▶ **Instructions to follow**
Search the records below for the word "Definition". Pull out each line that has it.

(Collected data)
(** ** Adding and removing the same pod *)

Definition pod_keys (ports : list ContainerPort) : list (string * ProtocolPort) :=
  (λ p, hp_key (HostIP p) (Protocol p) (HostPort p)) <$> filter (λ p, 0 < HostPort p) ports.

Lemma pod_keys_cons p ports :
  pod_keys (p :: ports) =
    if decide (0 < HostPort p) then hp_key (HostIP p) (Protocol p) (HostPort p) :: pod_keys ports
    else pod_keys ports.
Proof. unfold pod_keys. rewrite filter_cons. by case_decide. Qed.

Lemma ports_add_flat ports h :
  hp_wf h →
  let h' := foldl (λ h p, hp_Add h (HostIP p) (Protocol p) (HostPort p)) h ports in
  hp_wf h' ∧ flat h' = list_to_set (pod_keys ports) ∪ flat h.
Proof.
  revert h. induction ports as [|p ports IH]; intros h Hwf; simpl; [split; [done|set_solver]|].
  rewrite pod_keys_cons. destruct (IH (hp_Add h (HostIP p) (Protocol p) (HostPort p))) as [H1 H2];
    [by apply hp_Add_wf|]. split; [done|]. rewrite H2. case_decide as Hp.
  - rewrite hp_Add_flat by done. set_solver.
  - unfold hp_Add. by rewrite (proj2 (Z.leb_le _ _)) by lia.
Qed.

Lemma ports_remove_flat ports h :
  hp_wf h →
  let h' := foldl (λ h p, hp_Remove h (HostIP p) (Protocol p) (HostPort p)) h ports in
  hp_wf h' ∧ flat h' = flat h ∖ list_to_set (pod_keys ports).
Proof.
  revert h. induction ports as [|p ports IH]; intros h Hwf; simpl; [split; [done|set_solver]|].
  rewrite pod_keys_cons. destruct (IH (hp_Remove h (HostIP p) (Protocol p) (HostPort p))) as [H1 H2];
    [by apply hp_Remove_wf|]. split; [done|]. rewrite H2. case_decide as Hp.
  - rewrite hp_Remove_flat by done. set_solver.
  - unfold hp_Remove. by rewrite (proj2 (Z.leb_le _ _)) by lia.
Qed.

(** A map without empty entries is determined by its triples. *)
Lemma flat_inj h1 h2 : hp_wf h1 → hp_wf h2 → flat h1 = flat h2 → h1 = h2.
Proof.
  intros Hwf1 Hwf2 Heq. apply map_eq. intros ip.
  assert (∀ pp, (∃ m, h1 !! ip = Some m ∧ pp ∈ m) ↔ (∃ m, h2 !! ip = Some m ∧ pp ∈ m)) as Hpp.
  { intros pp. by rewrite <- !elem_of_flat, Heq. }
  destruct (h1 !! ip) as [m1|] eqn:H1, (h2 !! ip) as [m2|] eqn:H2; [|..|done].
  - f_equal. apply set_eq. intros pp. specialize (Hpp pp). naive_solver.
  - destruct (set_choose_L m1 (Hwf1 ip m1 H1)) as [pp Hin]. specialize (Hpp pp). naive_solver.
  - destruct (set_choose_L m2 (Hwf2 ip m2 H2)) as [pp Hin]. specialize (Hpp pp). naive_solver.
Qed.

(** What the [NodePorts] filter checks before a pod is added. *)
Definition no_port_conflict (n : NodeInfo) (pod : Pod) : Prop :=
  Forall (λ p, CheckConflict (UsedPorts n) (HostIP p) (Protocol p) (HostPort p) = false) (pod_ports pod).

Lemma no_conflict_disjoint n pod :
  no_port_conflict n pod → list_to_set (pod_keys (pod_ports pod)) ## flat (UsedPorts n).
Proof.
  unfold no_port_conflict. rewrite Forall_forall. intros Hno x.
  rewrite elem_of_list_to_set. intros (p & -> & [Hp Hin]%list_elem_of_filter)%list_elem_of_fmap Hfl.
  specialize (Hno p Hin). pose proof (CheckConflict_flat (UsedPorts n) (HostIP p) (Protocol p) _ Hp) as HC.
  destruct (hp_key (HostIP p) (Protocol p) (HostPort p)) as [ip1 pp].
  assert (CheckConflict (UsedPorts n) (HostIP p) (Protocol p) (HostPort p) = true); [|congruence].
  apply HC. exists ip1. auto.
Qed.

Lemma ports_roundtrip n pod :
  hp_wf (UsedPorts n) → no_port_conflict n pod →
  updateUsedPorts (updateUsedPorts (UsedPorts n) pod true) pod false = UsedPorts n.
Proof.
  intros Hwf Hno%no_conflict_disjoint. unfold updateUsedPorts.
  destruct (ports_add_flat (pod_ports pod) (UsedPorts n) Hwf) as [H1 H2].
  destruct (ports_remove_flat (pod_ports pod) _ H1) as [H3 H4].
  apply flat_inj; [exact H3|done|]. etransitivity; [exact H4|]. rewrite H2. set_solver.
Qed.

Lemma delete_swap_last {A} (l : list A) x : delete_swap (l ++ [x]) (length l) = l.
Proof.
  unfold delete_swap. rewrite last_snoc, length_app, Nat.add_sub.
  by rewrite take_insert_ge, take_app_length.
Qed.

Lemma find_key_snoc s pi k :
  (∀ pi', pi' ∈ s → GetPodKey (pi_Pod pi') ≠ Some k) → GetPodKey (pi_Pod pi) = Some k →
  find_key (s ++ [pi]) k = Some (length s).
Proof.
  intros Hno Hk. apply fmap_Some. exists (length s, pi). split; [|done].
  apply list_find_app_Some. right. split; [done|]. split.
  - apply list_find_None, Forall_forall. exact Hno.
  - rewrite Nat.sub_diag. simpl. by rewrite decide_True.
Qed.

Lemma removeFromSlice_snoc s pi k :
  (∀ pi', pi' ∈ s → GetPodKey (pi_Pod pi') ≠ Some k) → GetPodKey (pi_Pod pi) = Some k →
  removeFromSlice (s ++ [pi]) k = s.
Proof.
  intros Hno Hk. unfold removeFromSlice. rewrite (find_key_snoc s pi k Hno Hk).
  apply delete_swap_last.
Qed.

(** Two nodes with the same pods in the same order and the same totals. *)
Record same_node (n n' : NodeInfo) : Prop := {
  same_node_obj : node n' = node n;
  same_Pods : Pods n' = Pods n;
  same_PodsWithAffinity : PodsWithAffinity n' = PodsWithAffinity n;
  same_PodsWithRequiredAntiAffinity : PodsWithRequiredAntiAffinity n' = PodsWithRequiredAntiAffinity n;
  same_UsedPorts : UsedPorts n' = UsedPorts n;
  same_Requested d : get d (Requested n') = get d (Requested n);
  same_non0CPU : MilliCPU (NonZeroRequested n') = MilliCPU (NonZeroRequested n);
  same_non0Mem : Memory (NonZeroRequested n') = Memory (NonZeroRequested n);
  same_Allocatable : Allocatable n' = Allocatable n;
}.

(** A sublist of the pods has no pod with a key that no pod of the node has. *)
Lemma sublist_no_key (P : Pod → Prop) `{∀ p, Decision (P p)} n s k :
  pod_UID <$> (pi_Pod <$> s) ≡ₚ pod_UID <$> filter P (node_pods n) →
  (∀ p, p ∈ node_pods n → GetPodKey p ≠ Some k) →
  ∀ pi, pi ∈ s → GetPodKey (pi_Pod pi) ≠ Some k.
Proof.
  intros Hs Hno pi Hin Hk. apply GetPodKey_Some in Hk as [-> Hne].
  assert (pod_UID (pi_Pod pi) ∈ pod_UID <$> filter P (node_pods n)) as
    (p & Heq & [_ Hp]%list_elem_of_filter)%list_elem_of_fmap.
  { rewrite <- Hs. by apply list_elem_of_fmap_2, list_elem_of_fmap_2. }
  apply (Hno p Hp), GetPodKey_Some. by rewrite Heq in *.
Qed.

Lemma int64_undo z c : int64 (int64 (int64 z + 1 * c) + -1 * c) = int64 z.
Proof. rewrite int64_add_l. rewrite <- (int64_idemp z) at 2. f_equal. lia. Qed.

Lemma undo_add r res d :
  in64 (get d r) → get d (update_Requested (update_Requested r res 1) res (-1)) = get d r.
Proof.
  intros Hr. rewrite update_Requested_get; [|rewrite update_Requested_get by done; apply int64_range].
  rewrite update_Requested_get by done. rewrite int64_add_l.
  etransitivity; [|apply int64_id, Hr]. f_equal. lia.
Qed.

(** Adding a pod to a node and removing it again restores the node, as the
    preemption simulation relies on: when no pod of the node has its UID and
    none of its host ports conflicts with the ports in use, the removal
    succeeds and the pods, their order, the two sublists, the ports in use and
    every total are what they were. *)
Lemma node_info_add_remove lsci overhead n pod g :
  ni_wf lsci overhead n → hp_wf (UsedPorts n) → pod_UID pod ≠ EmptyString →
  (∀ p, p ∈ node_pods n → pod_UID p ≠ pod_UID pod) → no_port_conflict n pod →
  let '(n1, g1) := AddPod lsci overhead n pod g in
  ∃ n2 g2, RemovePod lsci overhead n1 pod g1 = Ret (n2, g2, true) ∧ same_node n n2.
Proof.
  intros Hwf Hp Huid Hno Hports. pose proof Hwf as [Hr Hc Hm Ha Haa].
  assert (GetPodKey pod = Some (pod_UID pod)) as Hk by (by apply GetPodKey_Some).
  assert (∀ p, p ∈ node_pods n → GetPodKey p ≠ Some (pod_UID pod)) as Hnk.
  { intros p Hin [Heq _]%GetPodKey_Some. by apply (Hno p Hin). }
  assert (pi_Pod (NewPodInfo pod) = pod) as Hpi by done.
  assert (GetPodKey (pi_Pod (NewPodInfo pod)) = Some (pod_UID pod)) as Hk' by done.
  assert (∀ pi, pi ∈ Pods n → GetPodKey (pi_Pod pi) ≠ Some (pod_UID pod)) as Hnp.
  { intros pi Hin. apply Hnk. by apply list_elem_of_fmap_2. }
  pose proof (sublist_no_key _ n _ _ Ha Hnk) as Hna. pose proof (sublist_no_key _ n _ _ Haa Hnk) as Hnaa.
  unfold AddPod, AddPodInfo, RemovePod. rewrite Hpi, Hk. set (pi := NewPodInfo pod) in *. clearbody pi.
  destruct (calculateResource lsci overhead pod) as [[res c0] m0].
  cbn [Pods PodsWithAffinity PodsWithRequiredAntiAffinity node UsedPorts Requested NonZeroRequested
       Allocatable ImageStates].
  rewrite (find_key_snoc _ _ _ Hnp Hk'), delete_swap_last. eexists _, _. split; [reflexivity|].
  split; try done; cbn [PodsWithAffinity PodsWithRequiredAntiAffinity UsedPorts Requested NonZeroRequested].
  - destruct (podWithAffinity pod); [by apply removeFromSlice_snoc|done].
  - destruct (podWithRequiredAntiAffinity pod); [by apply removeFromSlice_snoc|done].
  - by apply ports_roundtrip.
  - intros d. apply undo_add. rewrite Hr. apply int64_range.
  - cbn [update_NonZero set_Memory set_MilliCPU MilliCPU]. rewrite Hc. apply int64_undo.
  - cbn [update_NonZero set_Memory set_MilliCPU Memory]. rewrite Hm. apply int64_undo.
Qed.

▶ **Your response**
Definition pod_keys (ports : list ContainerPort) : list (string * ProtocolPort) :=
Definition no_port_conflict (n : NodeInfo) (pod : Pod) : Prop :=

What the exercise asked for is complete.